• **Task to carry out**:
Copy out each line of the data below in which the string "contents" appears.

:: Data for review ::

(** * web_worker_transfer: registry, [serialize] and [deserialize]

    A shallow embedding of [src/util/web_worker_transfer.js].  JavaScript
    values are an inductive type; the optional [transferables] array, which
    the serializer mutates, is threaded explicitly and is returned even when
    the call throws; exceptions are results.  The module-level [registry]
    object is a finite map read through the prototype chain of a plain
    object, as [registry[name]] does. *)

From Stdlib Require Import PrimFloat.
From stdpp Require Import gmap strings list pretty.

#[local] Set Warnings "-register-all".

(** ** Values *)

(** An [ArrayBuffer] matters here through its identity only. *)
Record ArrayBuffer := { buffer_ref : nat }.

(** A typed array or [DataView]: its own identity, the buffer it views, and
    its integer-indexed elements (none for a [DataView]). *)
Record ArrayBufferView := {
  view_ref : nat;
  buffer : ArrayBuffer;
  elements : list float
}.

(** Modelled from the spec: the [Transferable] type, which the module
    imports from [../types/transferable].  The spec's transferable list is a
    list of binary buffers, and array buffers are all the engine pushes. *)
Abbreviation Transferable := ArrayBuffer (only parsing).

(** A constructor function, by reference: the built-in [Object] or a class
    of the host program. *)
Inductive Constructor :=
  | Object
  | ClassRef (ref : nat).

(** [VObject constructor own] is an object that is none of the built-in
    kinds above it: [constructor] is what [input.constructor] evaluates to
    ([None] for an object without one, such as [Object.create(null)]) and
    [own] lists the own enumerable string-keyed properties in enumeration
    order, each key once.  Properties inherited from the prototype are
    skipped by the serializer's [hasOwnProperty] test and come back with the
    prototype, so they are not listed.

    Three property names are read on the object itself, by the engine or by
    the language.  An own property named [hasOwnProperty] is what the loop
    of [serialize] calls (see [hasOwnProperty] below).  An assignment to
    [__proto__] goes to the setter of [Object.prototype] and creates no own
    property (see [set]); the setter ignores a primitive value, and what it
    does to the prototype when the value is an object or [null] is not
    followed here.  An own property named [constructor] is what
    [input.constructor] reads in place of the class: [serialize] is
    followed on objects that have none, and an object that [deserialize]
    has given one keeps in [constructor] the class whose prototype it has.
    The statements that depend on any of this leave such objects out: see
    [ordinary]. *)
Inductive value :=
  | VNull
  | VUndefined
  | VBoolean (b : bool)
  | VNumber (n : float)
  | VString (s : string)
  | VBooleanObject (ref : nat) (b : bool)
  | VNumberObject (ref : nat) (n : float)
  | VStringObject (ref : nat) (s : string)
  | VDate (ref : nat) (time : float)
  | VRegExp (ref : nat) (source flags : string)
  | VArrayBuffer (b : ArrayBuffer)
  | VView (view : ArrayBufferView)
  | VArray (items : list value)
  | VObject (constructor : option Constructor) (own : list (string * value))
  | VFunction (ref : nat)
  | VSymbol (ref : nat).

Abbreviation properties_of := (list (string * value)) (only parsing).

(** ** Completions *)

Inductive exception :=
  | Error (message : string)
  | TypeError
  | AssertionError (message : option string).

Inductive completion (A : Type) :=
  | Normal (a : A)
  | Throw (e : exception).
Arguments Normal {A} a.
Arguments Throw {A} e.

#[global] Instance completion_ret : MRet completion := @Normal.
#[global] Instance completion_bind : MBind completion := λ A B f c,
  match c with
  | Normal a => f a
  | Throw e => Throw e
  end.
#[global] Instance completion_fmap : FMap completion := λ A B f c,
  match c with
  | Normal a => Normal (f a)
  | Throw e => Throw e
  end.

(** The state of a call of [serialize]: the contents of the [transferables]
    array, or [None] when the caller passed none.  A computation returns the
    final contents also when it throws: what was pushed stays pushed. *)
Definition Transferables := option (list Transferable).
Definition M (A : Type) : Type := Transferables → completion A * Transferables.

Definition ret {A} (a : A) : M A := λ t, (Normal a, t).
Definition throw {A} (e : exception) : M A := λ t, (Throw e, t).
Definition bind {A B} (m : M A) (k : A → M B) : M B := λ t,
  match m t with
  | (Normal a, t') => k a t'
  | (Throw e, t') => (Throw e, t')
  end.

Notation "'let*' x ':=' m 'in' k" := (bind m (λ x, k))
  (at level 10, x name, m at level 100, k at level 200, only parsing).

(** [if (transferables) { transferables.push(b); }] *)
Definition push (b : Transferable) : M unit := λ t,
  (Normal tt, (λ l, l ++ [b]) <$> t).

(** ** Classes and the host *)

(** What the engine reads of a constructor function: [klass.name] (the empty
    string when the class is anonymous) and the optional static hooks
    [klass.serialize] and [klass.deserialize].  A hook is given the instance
    and the transferables array themselves; here it returns its payload and
    what it leaves in the array, and an instance is a value, which nothing
    can change.  The prototype of a class is taken to carry its methods
    only, [hasOwnProperty] not among them: nothing enumerable and no
    accessor that an assignment to an instance would meet. *)
Record Class := {
  name : string;
  static_serialize : option (value → M value);
  static_deserialize : option (value → completion value)
}.

(** The host program: its classes, and [ToString] on the values that are not
    strings (used when a transport record carries such a [name]). *)
Record Host := {
  classes : nat → Class;
  ToString : value → string
}.

Definition class_of (host : Host) (klass : Constructor) : Class :=
  match klass with
  | Object => {| name := "Object"; static_serialize := None; static_deserialize := None |}
  | ClassRef ref => classes host ref
  end.

(** ** Property access *)

(** Creating or overwriting an own property: overwrite in place, or append.
    Both loops of the engine insert keys in the enumeration order of their
    source, so appending keeps the list in enumeration order. *)
Fixpoint define_own (key : string) (v : value) (properties : properties_of)
    : properties_of :=
  match properties with
  | [] => [(key, v)]
  | (k, w) :: rest =>
      if String.eqb k key then (k, v) :: rest else (k, w) :: define_own key v rest
  end.

(** [target[key] = v] on an object that inherits from [Object.prototype], as
    [properties] and [result] do: the assignment creates or overwrites an
    own property, except under the key [__proto__], where it calls the
    inherited setter and no own property comes of it.  (The setter ignores
    a primitive [v]; given an object or [null] it replaces the prototype of
    the target, which a list of own properties does not show.) *)
Definition set (key : string) (v : value) (properties : properties_of) : properties_of :=
  if String.eqb key "__proto__" then properties else define_own key v properties.

Fixpoint lookup_own (key : string) (own : properties_of) : option value :=
  match own with
  | [] => None
  | (k, v) :: rest => if String.eqb k key then Some v else lookup_own key rest
  end.

(** Reading a property of an object ([undefined] when it has none). *)
Definition Get (own : properties_of) (key : string) : value :=
  default VUndefined (lookup_own key own).

(** [input.hasOwnProperty(key)] for a key that [for (key in input)] lists.
    Without an own property of that name the call reaches
    [Object.prototype.hasOwnProperty], which answers [true]: the keys listed
    here are the own ones.  An own property of that name is what gets
    called: when it is not a function the call throws a [TypeError].  When
    it is a function the code runs it; functions are opaque here and it is
    taken to answer as the built-in method does. *)
Definition not_callable (own : properties_of) : bool :=
  match lookup_own "hasOwnProperty" own with
  | None | Some (VFunction _) => false
  | Some _ => true
  end.

Definition hasOwnProperty (own : properties_of) (key : string) : M bool :=
  if not_callable own then throw TypeError else ret true.

(** The same lookup with the branches as continuations, so that the caller
    may recurse into the property found. *)
Definition with_property {A} (key : string) (found : value → A) (missing : A)
    : properties_of → A :=
  fix go own :=
    match own with
    | [] => missing
    | (k, v) :: rest => if String.eqb k key then found v else go rest
    end.

(** Enumerating [0 .. n-1] as property keys. *)
Definition indexed {A} (f : A → value) (l : list A) : properties_of :=
  imap (λ i x, (pretty i, f x)) l.

(** The code units of a string, one string each.  A string of this model is
    a list of code units below 256, one per character of [string]. *)
Definition characters (s : string) : list string :=
  (λ c, String c EmptyString) <$> String.list_ascii_of_string s.

(** Own enumerable properties of a value that is neither an array nor a
    [VObject]: the code units of a string, the elements of a typed array. *)
Definition own_of_exotic (v : value) : properties_of :=
  match v with
  | VString s | VStringObject _ s => indexed VString (characters s)
  | VView view => indexed VNumber (elements view)
  | _ => []
  end.

(** [holder.key] where [holder] is any value. *)
Definition GetV (holder : value) (key : string) : completion value :=
  match holder with
  | VUndefined | VNull => Throw TypeError
  | VObject _ own => Normal (Get own key)
  | VArray items => Normal (Get (indexed id items) key)
  | _ => Normal (Get (own_of_exotic holder) key)
  end.

Definition ToBoolean (v : value) : bool :=
  match v with
  | VUndefined | VNull => false
  | VBoolean b => b
  | VNumber n => negb (is_zero n || is_nan n)
  | VString s => negb (String.eqb s "")
  | _ => true
  end.

Definition ToPropertyKey (host : Host) (v : value) : string :=
  match v with
  | VString s => s
  | _ => ToString host v
  end.

(** ** The registry *)

Record Descriptor := {
  klass : Constructor;
  omit : list string;
  shallow : list string
}.

Abbreviation Registry := (gmap string Descriptor) (only parsing).

Record RegisterOptions := {
  options_omit : option (list string);
  options_shallow : option (list string)
}.

Definition no_options : RegisterOptions :=
  {| options_omit := None; options_shallow := None |}.

(** [registry] is created as [{}], so [registry[name]] also finds what every
    plain object inherits from [Object.prototype]. *)
Definition Object_prototype : list string :=
  [ "constructor"; "hasOwnProperty"; "isPrototypeOf"; "propertyIsEnumerable";
    "toLocaleString"; "toString"; "valueOf"; "__proto__";
    "__defineGetter__"; "__defineSetter__"; "__lookupGetter__"; "__lookupSetter__" ].

Inductive Entry :=
  | Own (d : Descriptor)
  | Inherited.

Definition registry_get (registry : Registry) (name : string) : option Entry :=
  match registry !! name with
  | Some d => Some (Own d)
  | None => if bool_decide (name ∈ Object_prototype) then Some Inherited else None
  end.

(** [register(klass, options)]: the completion and the registry afterwards. *)
Definition register (host : Host) (klass : Constructor) (options : RegisterOptions)
    (registry : Registry) : completion unit * Registry :=
  let name := name (class_of host klass) in
  if String.eqb name "" then (Throw (AssertionError None), registry)
  else if registry_get registry name is Some _ then
    (Throw (AssertionError (Some (name +:+ " is already registered."))), registry)
  else
    (Normal tt,
     <[ name := {| klass := klass;
                   omit := default [] (options_omit options);
                   shallow := default [] (options_shallow options) |} ]> registry).

(** *** Registrations made when the module is loaded *)

(** The classes required from [style-spec]; [expressions] is the table of
    [style-spec/expression/definitions], in enumeration order. *)
Record Imports := {
  Color : Constructor;
  StylePropertyFunction : Constructor;
  StyleExpression : Constructor;
  StyleExpressionWithErrorHandling : Constructor;
  ZoomDependentExpression : Constructor;
  ZoomConstantExpression : Constructor;
  CompoundExpression : Constructor;
  expressions : list (string * Constructor)
}.

(** One statement after another; a throw abandons the rest. *)
Definition and_then (first next : Registry → completion unit * Registry)
    (registry : Registry) : completion unit * Registry :=
  match first registry with
  | (Normal _, registry') => next registry'
  | (Throw e, registry') => (Throw e, registry')
  end.

(** [for (const name in expressions) { ... }] *)
Fixpoint register_expressions (host : Host) (table : list (string * Constructor))
    (registry : Registry) : completion unit * Registry :=
  match table with
  | [] => (Normal tt, registry)
  | (_, Expression) :: rest =>
      if registry_get registry (name (class_of host Expression)) is Some _ then
        register_expressions host rest registry
      else
        and_then (register host Expression no_options)
                 (register_expressions host rest) registry
  end.

Definition omitting (keys : list string) : RegisterOptions :=
  {| options_omit := Some keys; options_shallow := None |}.

Definition module_load (host : Host) (imports : Imports)
    : completion unit * Registry :=
  (and_then (register host Object no_options)
  (and_then (register host (Color imports) no_options)
  (and_then (register host (StylePropertyFunction imports) no_options)
  (and_then (register host (StyleExpression imports) (omitting ["_evaluator"]))
  (and_then (register host (StyleExpressionWithErrorHandling imports) (omitting ["_evaluator"]))
  (and_then (register host (ZoomDependentExpression imports) no_options)
  (and_then (register host (ZoomConstantExpression imports) no_options)
  (and_then (register host (CompoundExpression imports) (omitting ["_evaluate"]))
            (register_expressions host (expressions imports)))))))))) ∅.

:::

• **Response box**:
(** The state of a call of [serialize]: the contents of the [transferables]
    final contents also when it throws: what was pushed stays pushed. *)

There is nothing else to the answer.